Is running SHA-256 over the concatenated bytes sufficient?
(And yes, at some point soon I am going to pick up a copy of Cryptography Engineering. :))
Since you mention /dev/random -- on Linux at least, /dev/random is fed by an algorithm that does very much what you're describing. It takes several variously-trusted entropy sources and mixes them into an "entropy pool" using a polynomial function -- for each new byte of entropy that comes in, it's xor'd into the pool, and then the entire pool is stirred with the mixing function. When it's desired to get some randomness out of the pool, the entire pool is hashed with SHA-1 to get the output, then the pool is mixed again (and actually there's some more hashing, folding, and mutilating going on to make sure that reversing the process is about as hard as reversing SHA-1). At the same time, there's a bunch of accounting going on -- each time some entropy is added to the pool, an estimate of the number of bits of entropy it's worth is added to the account, and each time some bytes are extracted from the pool, that number is subtracted, and the random device will block (waiting on more external entropy) if the account would go below zero. Of course, if you use the "urandom" device, the blocking doesn't happen and the pool simply keeps getting hashed and mixed to produce more bytes, which turns it into a PRNG instead of an RNG.

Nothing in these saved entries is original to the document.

(** * Export pipeline of marp-vscode: work files, config build, renderer call

    A shallow embedding of [src/marp-cli.ts] ([createWorkFile],
    [createConfigFile], [runMarpCli]), of [marpCoreOptionForCLI] from
    [src/option.ts] and of [doExport] from [src/commands/export.ts].

    The TypeScript code is asynchronous but single threaded; every [await]
    is modelled as sequencing in a state-and-exception monad.  A promise that
    is started and not awaited ([conf.cleanup()], [input.cleanup()]) has its
    effects performed at the call and its rejection dropped.

    What the program does not own is a parameter: the file system decides
    which writes and deletions fail, [nanoid] which ids are drawn,
    [themes.loadStyles] how each theme promise settles, the renderer how it
    exits, [workspace.getWorkspaceFolder] which folder a document has.

    The state carries a trace of events.  Writes, deletions, the renderer call
    and the UI calls are what the program does; [EvWorkFile] and [EvCleanup]
    are ghost entries that record where a [WorkFile] object is built and
    where its [cleanup()] is called, so that calls can be counted. *)

From Stdlib Require Import ZArith Lia Ascii.
From stdpp Require Import base strings gmap list pretty.

Set Warnings "-register-all".
Local Open Scope string_scope.
Local Open Scope Z_scope.
Local Open Scope list_scope.

(** ** Values of the host environment *)

(** [vscode.Uri]: only the members the code reads. *)
Record Uri := {
  scheme : string;
  uri_path : string;
  fsPath : string;
}.

Record TextDocument := {
  uri : Uri;
  isDirty : bool;
  getText : string;
}.

Record WorkspaceFolder := {
  folder_uri : Uri;
  folder_name : string;
}.

(** Values a JavaScript [throw] can carry here.  [CLIError] is the structured
    error class of the renderer package, [MarpCLIError] the class declared in
    [marp-cli.ts]; [JsErrorObj] is any other [Error] instance and [JsThrown] a
    thrown value that is not an [Error], given by its [toString()]. *)
Inductive JsError :=
| CLIError (errorCode : Z) (name message : string)
| MarpCLIError (message : string)
| JsErrorObj (name message : string)
| JsThrown (repr : string).

Global Instance JsError_eq_dec : EqDecision JsError.
Proof. solve_decision. Defined.

(** A JSON document, as [JSON.stringify] lays it out (members whose value is
    [undefined] or a function are left out by [JSON.stringify]). *)
Inductive Json :=
| JBool (b : bool)
| JString (s : string)
| JArray (items : list Json)
| JObject (members : list (string * Json)).
(** X17.  The sliders keep the ranges that construction gave them.  After
    construction and any sequence of events the volume slider still runs
    from 0 to 1 in steps of 0.01 and the seek slider still starts at 0 with
    step 1; the maximum of the seek slider is the only bound that an event
    moves. *)
Theorem slider_ranges_fixed
    (engine : MediaEngine) (containerId videoUrl : string) (doc : Document)
    (w : Page) (es : list Event) :
  mount containerId videoUrl doc = Some w ->
  Range.min (volumeBar (widget (run es w))) = 0%Q
  /\ Range.max (volumeBar (widget (run es w))) = Some 1%Q
  /\ Range.step (volumeBar (widget (run es w))) = 0.01%Q
  /\ Range.min (progressBar (widget (run es w))) = 0%Q
  /\ Range.step (progressBar (widget (run es w))) = 1%Q.
Proof.
  intros M.
  apply (run_invariant
           (fun w => Range.min (volumeBar (widget w)) = 0%Q
                     /\ Range.max (volumeBar (widget w)) = Some 1%Q
                     /\ Range.step (volumeBar (widget w)) = 0.01%Q
                     /\ Range.min (progressBar (widget w)) = 0%Q
                     /\ Range.step (progressBar (widget w)) = 1%Q)
           (fun _ => true)).
  - intros e w0 H _ (A & B & C & D & E).
    destruct (step_ranges e w0 H) as (A' & B' & C' & D' & E').
    rewrite A', B', C', D', E'. auto.
  - exact (mount_wired _ _ _ _ M).
  - apply forallb_always.
  - revert M. unfold mount, constructor, validateInputs, when, bind, getElementById.
    destruct (lookupId containerId (elements doc)); [|discriminate].
    destruct videoUrl; [simpl; discriminate|].
    cbn -[styleText].
    intros [= <-]. repeat split.
Qed.

Lemma slider_ranges_fixed_witness :
  Range.max (volumeBar (widget (@run clampingEngine
     [LoadedMetadata 100; VolumeInput 0.5; Click TheMuteBtn]%Q samplePage)))
  = Some 1%Q.
Proof.
  assert (M : mount "video1" "../videos/Nice-1.mp4" sampleDocument = Some samplePage)
    by (vm_compute; reflexivity).
  destruct (slider_ranges_fixed clampingEngine _ _ _ samplePage
              [LoadedMetadata 100; VolumeInput 0.5; Click TheMuteBtn]%Q M)
    as (_ & R & _).
  exact R.
Defined.

(** ** The style block *)

Lemma append_length (a b : string) :
  String.length (a ++ b) = (String.length a + String.length b)%nat.
Proof. induction a as [|c a IH]; simpl; [reflexivity|now rewrite IH]. Qed.

Lemma append_inv_tail (a b t : string) : a ++ t = b ++ t -> a = b.
Proof.
  revert b. induction a as [|c a IH]; intros [|c' b] E; simpl in E.
  - reflexivity.
  - apply (f_equal String.length) in E. simpl in E.
    rewrite append_length in E. lia.
  - apply (f_equal String.length) in E. simpl in E.
    rewrite append_length in E. lia.
  - injection E as -> E. f_equal. now apply IH.
Qed.

(** X18.  The injected style block is scoped by the mount point: its text
    starts with the selector of the identifier, and two mount points get
    the same text only when their identifiers are equal. *)
Theorem styleText_scoped (id1 id2 : string) :
  (exists rules, styleText id1 = String "010" ("        #" ++ id1 ++ rules))
  /\ (styleText id1 = styleText id2 <-> id1 = id2).
Proof.
  split; [eexists; reflexivity|].
  split; [|now intros ->].
  unfold styleText. intros E.
  repeat match type of E with
         | String _ _ = String _ _ => injection E as E
         | String _ _ ++ _ = String _ _ ++ _ => simpl in E
         end.
  now apply append_inv_tail in E.
Qed.

(** After any run on a job that has a row, the row is not [pending]. *)
Lemma process_job_leaves_handled env job_id w :
  worker.session w = worker.committed w ->
  is_Some (worker.jobs (worker.committed w) !! job_id) ->
  worker.db_fault env worker.OpClaimUpdate = None ->
  worker.db_fault env worker.OpClaimCheck = None ->
  worker.db_fault env worker.OpClaimCommit = None ->
  handled job_id (worker.committed (snd (worker.process_job env job_id w))).
Proof.
  intros Hclean [j Hj] Hupdate Hcheck Hcommit.
  destruct (decide (models.Job.status j = models.pending)) as [Hpending|Hnot].
  - assert (Hs : worker.jobs (worker.session w) !! job_id = Some j)
      by (rewrite Hclean; exact Hj).
    pose proof (claim_pending env job_id w j Hupdate Hcommit Hs Hpending) as Hclaim.
    rewrite (process_job_claimed env job_id w _ Hclaim).
    destruct (worker.try_except _ _ (claimed_world env job_id j w)) as [r w'] eqn:Hrun.
    simpl.
    refine (proj1 (after_claim_handled env job_id _ r w' _ Hrun)).
    assert (Hclaimed : handled job_id (worker.committed (claimed_world env job_id j w))).
    { exists (worker.mark_processing (worker.utcnow env) j). simpl.
      rewrite lookup_insert_eq. split; [reflexivity | discriminate]. }
    split; exact Hclaimed.
  - rewrite (process_job_not_pending env job_id w j Hclean Hupdate Hcheck Hj Hnot).
    exists j. split; assumption.
Qed.

(** X12. Running a job twice: whatever the first run did (completed,
    failed, or found the job in other hands), a second run on the same job
    returns normally and changes nothing in the durable database.  The
    job must have a row, and the claim statements must reach the database
    in both runs. *)
Theorem process_job_second_run_is_noop (env env' : worker.Env) (job_id : uuid)
    (w : worker.World) :
  worker.session w = worker.committed w ->
  is_Some (worker.jobs (worker.committed w) !! job_id) ->
  worker.db_fault env worker.OpClaimUpdate = None ->
  worker.db_fault env worker.OpClaimCheck = None ->
  worker.db_fault env worker.OpClaimCommit = None ->
  worker.db_fault env' worker.OpClaimUpdate = None ->
  worker.db_fault env' worker.OpClaimCheck = None ->
  let after_first := worker.committed (snd (worker.process_job env job_id w)) in
  let second := worker.process_job env' job_id (worker.open_session after_first) in
  fst second = inr tt /\ worker.committed (snd second) = after_first.
Proof.
  intros Hclean Hrow Hupdate Hcheck Hcommit Hupdate' Hcheck'. cbv zeta.
  destruct (process_job_leaves_handled env job_id w Hclean Hrow Hupdate Hcheck Hcommit)
    as (j & Hj & Hstatus).
  rewrite (process_job_not_pending env' job_id (worker.open_session _) j
             eq_refl Hupdate' Hcheck' Hj Hstatus).
  split; reflexivity.
Qed.

Lemma process_job_second_run_is_noop_witness :
  fst (worker.process_job (demo_env no_faults embed_ok) "job-1"
         (worker.open_session
            (worker.committed
               (snd (worker.process_job (demo_env no_faults embed_down) "job-1"
                       (worker.open_session demo_db))))))
  = inr tt.
Proof.
  apply (process_job_second_run_is_noop (demo_env no_faults embed_down)
           (demo_env no_faults embed_ok) "job-1" (worker.open_session demo_db));
    try reflexivity.
  vm_compute. eexists. reflexivity.
Defined.

(** *** The run that completes *)

(** An upsert leaves the rows under every other key as they were. *)
Lemma upsert_chunk_other_key env job embs i chunk_meta w w' document_id chunk_index :
  worker.upsert_chunk env job embs i chunk_meta w = (inr tt, w') ->
  document_id <> models.Job.document_id job
  \/ chunk_index <> chunking.chunk_index chunk_meta ->
  List.filter (worker.same_key document_id chunk_index) (worker.chunks (worker.session w'))
  = List.filter (worker.same_key document_id chunk_index) (worker.chunks (worker.session w)).
Proof.
  intros Hrun Hother. unfold worker.upsert_chunk in Hrun.
  unfold worker.bind at 1 in Hrun. unfold worker.db_guard in Hrun.
  destruct (worker.db_fault env (worker.OpSelectChunk i)); [discriminate|].
  unfold worker.ret at 1 in Hrun. unfold worker.bind at 1, worker.get_session in Hrun.
  destruct (embs !! i) as [emb|]; [| discriminate].
  assert (Hmiss : forall c,
            worker.same_key (models.Job.document_id job)
              (chunking.chunk_index chunk_meta) c = true ->
            worker.same_key document_id chunk_index c = false).
  { intros c Hkey. destruct (worker.same_key document_id chunk_index c) eqn:Hkey';
      [| reflexivity].
    destruct (same_key_exclusive _ _ _ _ _ Hkey Hkey') as [Hd Hi].
    destruct Hother as [Hne|Hne]; exfalso; apply Hne; congruence. }
  destruct (List.filter _ (worker.chunks (worker.session w))) as [|row [|row' rows]];
    [| | discriminate].
  - unfold worker.bind, worker.fresh_uuid, worker.put_session in Hrun.
    inversion Hrun; subst; clear Hrun. simpl.
    rewrite List.filter_app. simpl.
    rewrite Hmiss; [apply app_nil_r|].
    unfold worker.same_key. simpl. rewrite String.eqb_refl, Z.eqb_refl. reflexivity.
  - unfold worker.put_session in Hrun. inversion Hrun; subst; clear Hrun. simpl.
    apply filter_map_unselected.
    + intros c. apply same_key_overwrite.
    + intros c Hkey'.
      destruct (worker.same_key (models.Job.document_id job)
                  (chunking.chunk_index chunk_meta) c) eqn:Hkey; [| reflexivity].
      rewrite (Hmiss c Hkey) in Hkey'. discriminate.
Qed.

(** With its embedding at hand and no database fault, an upsert into a
    table with one row per key goes through, on the session only. *)
Lemma upsert_chunk_succeeds env job embs i chunk_meta w emb :
  worker.db_fault env (worker.OpSelectChunk i) = None ->
  embs !! i = Some emb ->
  one_row_per_key (worker.chunks (worker.session w)) ->
  exists w',
    worker.upsert_chunk env job embs i chunk_meta w = (inr tt, w')
    /\ worker.committed w' = worker.committed w
    /\ worker.jobs (worker.session w') = worker.jobs (worker.session w)
    /\ worker.documents (worker.session w') = worker.documents (worker.session w).
Proof.
  intros Hfault Hemb Hone. unfold worker.upsert_chunk.
  unfold worker.bind at 1. unfold worker.db_guard. rewrite Hfault.
  unfold worker.ret at 1. unfold worker.bind at 1, worker.get_session. rewrite Hemb.
  specialize (Hone (models.Job.document_id job) (chunking.chunk_index chunk_meta)).
  destruct (List.filter _ (worker.chunks (worker.session w))) as [|row [|row' rows]].
  - eexists. split; [reflexivity|]. repeat split.
  - eexists. split; [reflexivity|]. repeat split.
  - simpl in Hone. lia.
Qed.

Lemma store_chunks_succeeds env job embs chunks_data i w :
  (forall n, worker.db_fault env (worker.OpSelectChunk n) = None) ->
  (i + length chunks_data <= length embs)%nat ->
  one_row_per_key (worker.chunks (worker.session w)) ->
  exists w',
    worker.store_chunks env job embs i chunks_data w = (inr tt, w')
    /\ worker.committed w' = worker.committed w
    /\ worker.jobs (worker.session w') = worker.jobs (worker.session w)
    /\ worker.documents (worker.session w') = worker.documents (worker.session w).
Proof.
  intros Hfault. revert i w.
  induction chunks_data as [|chunk_meta rest IH]; intros i w Hlen Hone; simpl.
  - exists w. repeat split.
  - simpl in Hlen.
    destruct (lookup_lt_is_Some_2 embs i ltac:(lia)) as [emb Hemb].
    destruct (upsert_chunk_succeeds env job embs i chunk_meta w emb (Hfault i) Hemb Hone)
      as (w1 & Hrun & Hc & Hj & Hd).
    destruct (upsert_chunk_one_row_per_key env job embs i chunk_meta w w1 Hone Hrun)
      as [Hone1 _].
    destruct (IH (S i) w1 ltac:(lia) Hone1) as (w' & Hrest & Hc' & Hj' & Hd').
    exists w'. unfold worker.bind. rewrite Hrun, Hrest.
    repeat split; congruence.
Qed.

Lemma store_chunks_other_key env job embs chunks_data i w w' chunk_index :
  worker.store_chunks env job embs i chunks_data w = (inr tt, w') ->
  ~ In chunk_index (map chunking.chunk_index chunks_data) ->
  List.filter (worker.same_key (models.Job.document_id job) chunk_index)
              (worker.chunks (worker.session w'))
  = List.filter (worker.same_key (models.Job.document_id job) chunk_index)
                (worker.chunks (worker.session w)).
Proof.
  revert i w. induction chunks_data as [|chunk_meta rest IH]; intros i w; simpl.
  - intros Hrun _. inversion Hrun; subst. reflexivity.
  - unfold worker.bind.
    destruct (worker.upsert_chunk env job embs i chunk_meta w) as [[e|[]] w1] eqn:Hfirst;
      [discriminate|].
    intros Hrest Hnotin.
    rewrite (IH (S i) w1 Hrest) by tauto.
    apply (upsert_chunk_other_key env job embs i chunk_meta w w1 _ _ Hfirst).
    right. intros Heq. apply Hnotin. left. symmetry. exact Heq.
Qed.

(** What the store holds for a chunk once the loop is through. *)
Definition stored_as (document_id : uuid) (chunk_meta : chunking.ChunkMetadata)
    (emb : embeddings.vector) (rows : list models.Chunk.t) : Prop :=
  exists row,
    List.filter (worker.same_key document_id (chunking.chunk_index chunk_meta)) rows = [row]
    /\ models.Chunk.text row = chunking.text chunk_meta
    /\ models.Chunk.embedding row = Some emb
    /\ models.Chunk.start_offset row = chunking.start_time chunk_meta
    /\ models.Chunk.end_offset row = chunking.end_time chunk_meta
    /\ models.Chunk.page_number row = chunking.page_number chunk_meta.

Lemma store_chunks_rows env job embs chunks_data i w w' :
  one_row_per_key (worker.chunks (worker.session w)) ->
  List.NoDup (map chunking.chunk_index chunks_data) ->
  worker.store_chunks env job embs i chunks_data w = (inr tt, w') ->
  forall p chunk_meta,
    chunks_data !! p = Some chunk_meta ->
    exists emb,
      embs !! (i + p)%nat = Some emb
      /\ stored_as (models.Job.document_id job) chunk_meta emb
           (worker.chunks (worker.session w')).
Proof.
  revert i w. induction chunks_data as [|chunk_meta0 rest IH]; intros i w Hone Hnodup;
    simpl.
  - intros _ p chunk_meta Hp. discriminate.
  - unfold worker.bind.
    destruct (worker.upsert_chunk env job embs i chunk_meta0 w) as [[e|[]] w1] eqn:Hfirst;
      [discriminate|].
    intros Hrest p chunk_meta Hp.
    simpl in Hnodup. apply List.NoDup_cons_iff in Hnodup as [Hnotin Hnodup].
    destruct (upsert_chunk_one_row_per_key env job embs i chunk_meta0 w w1 Hone Hfirst)
      as [Hone1 (row & emb & Hemb & Hrow & Hfields)].
    destruct p as [|p].
    + simpl in Hp. inversion Hp; subst chunk_meta0.
      exists emb. rewrite Nat.add_0_r. split; [exact Hemb|].
      exists row. split; [| exact Hfields].
      rewrite (store_chunks_other_key env job embs rest (S i) w1 w' _ Hrest Hnotin).
      exact Hrow.
    + simpl in Hp.
      destruct (IH (S i) w1 Hone1 Hnodup Hrest p chunk_meta Hp) as (emb' & Hemb' & Hstored).
      exists emb'. split; [| exact Hstored].
      rewrite <- Hemb'. f_equal. lia.
Qed.

(** The chunks of a dispatch that returns are numbered 0, 1, 2, ... *)
Lemma extract_chunks_indices env document w chunks_data :
  fst (worker.extract_chunks env document w) = inr chunks_data ->
  map chunking.chunk_index chunks_data = map Z.of_nat (seq 0 (length chunks_data)).
Proof.
  assert (Hdoc : forall tt pages a b,
            map chunking.chunk_index (chunking.chunk_document tt pages a b)
            = map Z.of_nat (seq 0 (length (chunking.chunk_document tt pages a b)))).
  { intros tt pages a b.
    rewrite chunk_document_indices, chunk_document_of_groups, length_map.
    apply pack_groups_indices. }
  assert (Htr : forall tt transcript words a b,
            map chunking.chunk_index (chunking.chunk_transcript tt transcript words a b)
            = map Z.of_nat
                (seq 0 (length (chunking.chunk_transcript tt transcript words a b)))).
  { intros tt transcript words a b.
    rewrite chunk_transcript_indices, chunk_transcript_of_groups, length_map.
    apply pack_groups_indices. }
  unfold worker.extract_chunks.
  destruct (models.Document.source_type document);
    unfold worker.bind, worker.logger, worker.lift, worker.ret, worker.raise; simpl;
    try (intros Heq; inversion Heq; subst; reflexivity).
  - destruct (worker.transcribe_audio env _) as [e|tr]; simpl; [discriminate|].
    intros Heq. inversion Heq; subst. apply Htr.
  - destruct (py.startswith _ _); simpl;
      [| intros Heq; inversion Heq; subst; reflexivity].
    destruct (worker.split_once_slash _) as [bucket [blob|]]; simpl; [| discriminate].
    destruct (worker.download_as_bytes env bucket blob) as [e|bytes]; simpl; [discriminate|].
    intros Heq. inversion Heq; subst. apply Hdoc.
  - destruct (py.startswith _ _); simpl;
      [| intros Heq; inversion Heq; subst; reflexivity].
    destruct (worker.split_once_slash _) as [bucket [blob|]]; simpl; [| discriminate].
    destruct (worker.download_as_bytes env bucket blob) as [e|bytes]; simpl; [discriminate|].
    intros Heq. inversion Heq; subst. apply Hdoc.
  - destruct (py.startswith _ _); simpl;
      [| intros Heq; inversion Heq; subst; reflexivity].
    destruct (worker.split_once_slash _) as [bucket [blob|]]; simpl; [| discriminate].
    destruct (worker.download_as_bytes env bucket blob) as [e|bytes]; simpl; [discriminate|].
    intros Heq. inversion Heq; subst. apply Hdoc.
Qed.
Lemma sep_pattern_nothing_after : forall D x,
  forallb (is_digit U) D = true -> is_digit U x = false ->
  re_match U (sep_pattern U) (D ++ [x]) = None.
Proof.
  intros D x HD Hx. unfold re_match, sep_pattern. cbn [m].
  rewrite rep_run_fail; auto.
  intros D2 prev' pos' HD2. cbn [m].
  destruct D2 as [|c D2].
  - cbn [app]. destruct (one_of [46; 45; 58] x); reflexivity.
  - cbn [forallb] in HD2. apply andb_true_iff in HD2. destruct HD2 as [Hc _].
    cbn [app]. rewrite (digit_not_sep c Hc). reflexivity.
Qed.

Lemma paren_pattern_digit : forall c l,
  is_digit U c = true -> re_match U (paren_pattern U) (c :: l) = None.
Proof.
  intros c l H. unfold re_match, paren_pattern. cbn [m].
  pose proof (digit_ge_48 U c H) as Hc.
  replace (40 =? c) with false by (symmetry; apply N.eqb_neq; lia). reflexivity.
Qed.

Lemma lstrip_length : forall s, (List.length (lstrip s) <= List.length s)%nat.
Proof.
  induction s as [|x s IH]; simpl.
  - lia.
  - destruct (is_space x); simpl; lia.
Qed.

Lemma strip_length : forall s, (List.length (strip s) <= List.length s)%nat.
Proof.
  intros s. unfold strip.
  pose proof (rstrip_length (lstrip s)). pose proof (lstrip_length s). lia.
Qed.

Lemma balloon_try_short : forall mt n g2,
  group mt 2 = Ok g2 -> (List.length (strip g2) <= 1)%nat ->
  balloon_try U mt n = Ok None \/ exists e, balloon_try U mt n = Raise e.
Proof.
  intros mt n g2 Hg Hl. unfold balloon_try, bind.
  destruct (group mt 1) as [g1|e1]; [|right; eexists; reflexivity].
  destruct (py_int U g1) as [z|e2]; [|right; eexists; reflexivity].
  rewrite Hg.
  replace (1 <? List.length (strip g2))%nat with false
    by (symmetry; apply Nat.ltb_ge; exact Hl).
  rewrite andb_false_r. left. reflexivity.
Qed.

Lemma balloon_loop_skip : forall patterns L n,
  Forall (fun p => short_or_fail U p L) patterns ->
  balloon_loop U patterns L n = Ok None.
Proof.
  induction patterns as [|p rest IH]; intros L n H; cbn [balloon_loop].
  - reflexivity.
  - inversion H as [|? ? Hp Hrest]; subst.
    destruct Hp as [Hp | (mt & g2 & Hp & Hg & Hl)]; rewrite Hp; [apply IH; exact Hrest|].
    destruct (balloon_try_short mt n g2 Hg Hl) as [Ht | [e Ht]]; rewrite Ht.
    + apply IH. exact Hrest.
    + destruct (balloon_try_raises U _ _ _ Ht) as [-> | ->]; apply IH; exact Hrest.
Qed.

Lemma trailing_not_spaces : forall a W,
  rstrip (a ++ W) = a ++ W -> forallb is_space W = true -> W = [].
Proof.
  intros a W Hr HW. destruct W as [|w W]; [reflexivity|].
  pose proof (rstrip_suffix a (w :: W) Hr) as Hs.
  rewrite rstrip_spaces in Hs by exact HW. symmetry. apply Hs. discriminate.
Qed.

Lemma forallb_space_outside : forall W,
  forallb is_space W = true -> forallb (outside U) W = true.
Proof.
  induction W as [|w W IH]; simpl; intros H.
  - reflexivity.
  - apply andb_true_iff in H. destruct H as [Hw H].
    rewrite (space_outside w Hw), IH by exact H. reflexivity.
Qed.

Lemma one_char : forall (R : str), R <> [] -> (List.length R <= 1)%nat -> exists y, R = [y].
Proof.
  intros R H0 H1. destruct R as [|y [|z R]]; [congruence | eauto | simpl in H1; lia].
Qed.

(** When the whitespace pattern leaves a short capture, no later pattern
    leaves a longer one. *)
Lemma ws_short : forall L mt g2,
  rstrip L = L -> has_char 10 L = false ->
  re_match U (ws_pattern U) L = Some mt -> group mt 2 = Ok g2 ->
  (List.length (strip g2) <= 1)%nat ->
  short_or_fail U (paren_pattern U) L /\ short_or_fail U (sep_pattern U) L /\
  short_or_fail U (loose_pattern U) L.
Proof.
  intros L mt g2 Hr Hn Hm Hg Hl.
  destruct (span (is_digit U) L) as [D r] eqn:ED.
  destruct (span_spec _ _ _ _ ED) as (-> & HD & Hhr).
  destruct D as [|c D].
  { rewrite ws_pattern_no_digit in Hm by exact Hhr. discriminate. }
  destruct (span is_space r) as [W R] eqn:EW.
  destruct (span_spec _ _ _ _ EW) as (-> & HW & HhR).
  destruct W as [|w W].
  { rewrite ws_pattern_no_space in Hm by assumption. discriminate. }
  assert (HR0 : R <> []).
  { intros ->. rewrite app_nil_r in Hr.
    pose proof (trailing_not_spaces _ _ Hr HW). discriminate. }
  assert (HRr : rstrip R = R).
  { apply (rstrip_suffix ((c :: D) ++ w :: W)); [|exact HR0].
    rewrite <- app_assoc. exact Hr. }
  assert (HRany : forallb any_char R = true).
  { apply no_newline_any in Hn. rewrite !forallb_app in Hn.
    apply andb_true_iff in Hn. destruct Hn as [_ Hn].
    apply andb_true_iff in Hn. tauto. }
  destruct (ws_pattern_match (c :: D) (w :: W) R) as (mt' & Hm' & Hg');
    try assumption; try discriminate.
  rewrite Hm' in Hm. inversion Hm; subst mt'. rewrite Hg' in Hg.
  inversion Hg; subst g2. rewrite (strip_fixed R HhR HRr) in Hl.
  destruct (one_char R HR0 Hl) as [y ->].
  assert (Hc : is_digit U c = true).
  { simpl in HD. apply andb_true_iff in HD. tauto. }
  assert (Hw : is_space w = true).
  { simpl in HW. apply andb_true_iff in HW. tauto. }
  repeat split.
  - left. apply paren_pattern_digit. exact Hc.
  - left. apply sep_pattern_no_sep; [exact HD | exact Hhr |].
    simpl. apply space_not_sep. exact Hw.
  - right. destruct (loose_pattern_match (c :: D) (w :: W) [] y) as (mt4 & Hm4 & Hg4);
      try assumption; try discriminate; try reflexivity.
    + simpl in HRany. apply andb_true_iff in HRany. tauto.
    + exists mt4, [y]. repeat split; [exact Hm4 | exact Hg4 |].
      pose proof (strip_length [y]). simpl in *. lia.
Qed.
(** * Openframe: the process manager and the frame controller

    A shallow embedding of [src/process-manager.js] and of the artwork
    and connection logic of [src/controller.js], with the properties of
    the design document stated and settled against it.

    JavaScript module state ([processes], [processStack], [fc.current_artwork],
    [fc.config.ofrc.frame]) becomes an explicit state record threaded through
    a small state/exception/trace monad.  Everything the code asks of the
    outside world (spawn, process.kill, exec, the downloader, the REST
    client, console.log) is recorded as an [event] in the trace, in program
    order; what the outside world answers (the pid of a spawned child,
    whether a signal could be delivered, whether a download succeeded) is an
    explicit argument of the function that asks.

    After these come the start-up chain of the controller, the extension
    manager ([src/src/extension-manager.js]), the npm command of the plugin
    manager and the command line script, each with its own properties. *)

From stdpp Require Import gmap strings list.
From Stdlib Require Import ZArith Ascii.
(** None of the labels ['trial_type'], ['onset'] and ['conditions'] heads
    two columns. *)
Definition labels_not_repeated (x : RawObject) : Prop :=
  match x with
  | RawDataFrame columns _ =>
      untyped.occurrences "trial_type" columns ≤ 1
      ∧ untyped.occurrences "onset" columns ≤ 1
      ∧ untyped.occurrences "conditions" columns ≤ 1
  | _ => True
  end.

(** A table of strings as a DataFrame with untyped cells. *)
Definition to_raw (rows : list Trial) : list RawTrial :=
  (λ t, mkRawTrial (index t) (Str (trial_type t)) (onset t) (duration t)) <$> rows.


(** An events table of strings in which two columns are headed
    ['onset']. *)
Definition repeated_onset_table : RawObject :=
  RawDataFrame ["onset"; "onset"; "trial_type"]
    [mkRawTrial 0 (Str "CS-") 5 1; mkRawTrial 1 (Str "US") 10 1].

(** * Properties *)

(** ** Strings *)

Section strings.
Import pystr.

Lemma startswith_same_length (s p q : string) :
  String.length p = String.length q →
  startswith s p = true → startswith s q = true → p = q.
Proof.
  unfold startswith. intros Hlen Hp%String.prefix_correct Hq%String.prefix_correct.
  rewrite <- Hp, <- Hq, Hlen. reflexivity.
Qed.

Lemma startswith_CSS_CSR_not_CS_dash (s : string) :
  startswith s "CSS" = true ∨ startswith s "CSR" = true → startswith s "CS-" = false.
Proof.
  intros [H | H]; destruct (startswith s "CS-") eqn:E; try reflexivity.
  - discriminate (startswith_same_length s "CSS" "CS-" eq_refl H E).
  - discriminate (startswith_same_length s "CSR" "CS-" eq_refl H E).
Qed.

Lemma startswith_CSS_not_CSR (s : string) :
  startswith s "CSS" = true → startswith s "CSR" = true → False.
Proof.
  intros H1 H2. discriminate (startswith_same_length s "CSS" "CSR" eq_refl H1 H2).
Qed.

Anyway... it's actually pretty interesting and pretty well commented -- you might want to study it. drivers/char/random.c in the linux-2.6 tree.
Using a hash function is a good approach - just make sure you underestimate the amount of entropy each source contributes, so that if you are right about one or more of them being less than totally random, you haven't weakened your key unduly.
This isn't dissimilar to the approach used in key stretching (though you have no need for multiple iterations here).
I've done this before, and my approach was just to XOR them, byte-by-byte, against each other.
Running them through some other algorithm, like SHA-256, is terribly inefficient, so it's not practical, and I think it would be not really useful and possibly harmful.
If you do happen to be incredibly paranoid, and have a tiny bit of money, it might be fun to buy a "true" (depending on how convinced you are by Quantum Mechanics) a Quantum Random Number Generator.
-- Edit:
FWIW, I think the method I describe above (or something similar) is effectively a One-Time Pad from the point of view of either sources, assuming one of them is random, and therefore unattackable assuming they are independant and out to get you. I'm happy to be corrected on this if someone takes issue with it, and I encourage anyone not taking issue with it to question it anyway, and find out for yourself.
If you have a source of randomness but you're not sure whether it is biased or not, then there are a lot of different algorithms. Depending on how much work you want to do, the entropy you waste from the original source differes.
The easiest algorithm is the (improved) van Neumann algorithm. You can find the details in this pdf:
http://security1.win.tue.nl/~bskoric/physsec/files/PhysSec_LectureNotes.pdf
at page 27.
I also recommend you to read this document if you're interested in how to produce uniformly randomness from a given souce, how true random number generators work, etc!